By Jasmine Franklin
Progressive Conservative MLAs from across the province met April 29 for the Lacombe-Ponoka PC Association’s annual meeting where Finance Minister Ted Morton was scheduled to speak.
The minister however was not in attendance due to illness, but that didn’t stop him from getting his message across concerning the provincial 2010 budget.
MLA Ray Prins read a speech to area party members on behalf of the minister.
“The budget clearly doesn’t satisfy everyone,” Prins read on behalf of Morton. “But it’s all about spending money in the right places and that’s what the 2010 budget does.”
The budget is part of a three-year-plan aimed to return the provincial treasury to surplus by 2012/2013.
The 2010 budget was presented by the end of March — earlier than most years and puts the province at a $4.7 billion deficit. Prins said next year there are hopes the deficit will be reduced to $1.3 billon.
“We are transitioning out of recession,” Prins said. “I really believe we have struck our proper balance by taking advantage of the low times to get us back to the good times.”
Prins was pleased to report that early signs of economic recovery can been seen in five new oilsands projects announced in the last three months, higher oil prices and that Alberta now has the third lowest unemployment rate in the nation.
This year’s budget reduced funding from 15 out of 23 government departments. Prins said only $8 billion of provincial revenue comes from individual income tax each year, not even enough to cover health care. Funding is made up from corporate taxes and education taxes, among others.
Prins said benefits were protected for AISH recipients, seniors and people with disabilities.
“People who need money in those special situations are and will continue to be protected,” Prins said.
The budget eliminates Alberta Health Services’ debt, Prins said, by adding six per cent additional funding into the health care budget. The budget for schools and universities was increased by $250 million to $5.4 billion, and the biggest part of this year’s budget is for infrastructure with $7.2 billion set aside.

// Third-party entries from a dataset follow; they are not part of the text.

Definition synthesizeVerdict (r : Row) : M unit :=
  if negb (one_of (rw_Kind r) [JobReview; JobJudge]) then mret tt
  else
    let role := if negb (String.eqb (VerdictRole r) EmptyString) then VerdictRole r
                else if String.eqb (rw_Kind r) JobJudge then RoleQA else RoleReviewer in
    let verdict := pg_Verdict (rw_prog r) in
    let write outcome severity reasons :=
      found ← VerdictFor (rw_ID r);
      match found with
      | inr None => _ ← submitVerdict r role outcome severity reasons EmptyString VerdictSourceFinish; mret tt
      | _ => mret tt
      end in
    if one_of verdict [VerdictApprove; VerdictPass] then write VerdictOutcomePass SeverityNone []
    else if one_of verdict [VerdictChanges; VerdictFail] then
      write VerdictOutcomeFail SeverityMedium
        [if String.eqb (rw_Kind r) JobJudge && existsb (λ c, negb (ch_Pass c)) (pg_Checks (rw_prog r)) then "criteria_unmet" else "other"]
    else mret tt.

(** * Finishing *)

Record RunResult := mkResult {
  rs_Status : string; rs_Error : string; rs_Summary : string; rs_ExitCode : Z; rs_FailureKind : string; rs_Verdict : string;
  rs_HandoffBranch : string; rs_HandoffNote : string; rs_ResetAt : string;
  rs_Verify : option VerifyResult; rs_Checks : list CheckResult; rs_GuardAck : bool }.

Definition clampBytes (s : string) (n : nat) : string :=
  if (String.length s <=? n)%nat then s else str_take (cut_back s n) s.

Fixpoint skip_cont (s : string) : string :=
  match s with String c s' => if cont_byte (byte_val c) then skip_cont s' else s | EmptyString => s end.

Definition tailBytes (s : string) (n : nat) : string :=
  if (String.length s <=? n)%nat then s else skip_cont (str_drop (String.length s - n) s).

“Infrastructure is a big part of our sustainability fund,” Prins said. “If we (now) spend the money that have saved, when costs are down, we could save up to 50 per cent in costs.”

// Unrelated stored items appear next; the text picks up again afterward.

Fixpoint offer_queued (room : Z) (queued : list Row) : M unit :=
  match queued with
  | [] => mret tt
  | r :: queued' =>
      if room <=? 0 then mret tt
      else if negb (String.eqb (rw_RetryAt r) EmptyString) then offer_queued room queued'
      else
        ok ← roleHasRoom env r;
        match ok with
        | inr true => took ← offer r; offer_queued (if took : bool then room - 1 else room) queued'
        | _ => offer_queued room queued'
        end
  end.

(** Pump: the runner's queued runs, oldest first, while it has room. *)
Definition Pump (runnerID : string) : M unit :=
  locked (RunnerLock runnerID) (
    online ← ask env (λ n _, e_online env n runnerID);
    if negb online then mret tt
    else
      runner ← reg_Get runnerID;
      match runner with
      | None => mret tt
      | Some runner =>
          if negb (Headless (rn_Info runner)) then mret tt
          else
            busy ← Busy env runnerID;
            match busy with
            | inl _ => mret tt
            | inr busy =>
                let room := Capacity (rn_Info runner) - busy in
                if room <=? 0 then mret tt
                else
                  queued ← ForRunner env runnerID [RunQueued];
                  match queued with
                  | inl _ => mret tt
                  | inr queued => offer_queued room queued
                  end
            end
      end).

Joining Prins at the meeting were Anita Gillard, mayor of Clive; Lacombe councillors Steve Christie, Bill Knight and Cliff Soper; and MLA’s George VanderBurg representing Whitecourt-St. Anne region, George Rogers for Leduc-Beaumont-Devon, Broyce Jacobs, Cardston-Taber-Warner and Verlyn Olson, Wetaskiwin-Camrose.
Ponoka representatives include Mayor Larry Henkelman, councillors John Jacobs and Jack Surbey, CAO, Brad Watson and Reeve Gordon Svenningsen.
At the general meeting, Dave Pfau was elected as president, Jackie Northey, Kevin Engel, Linda Steinmann and Cliff Soper were elected as vice-president and directors remained the same from the previous year, with the addition of Cliff Soper.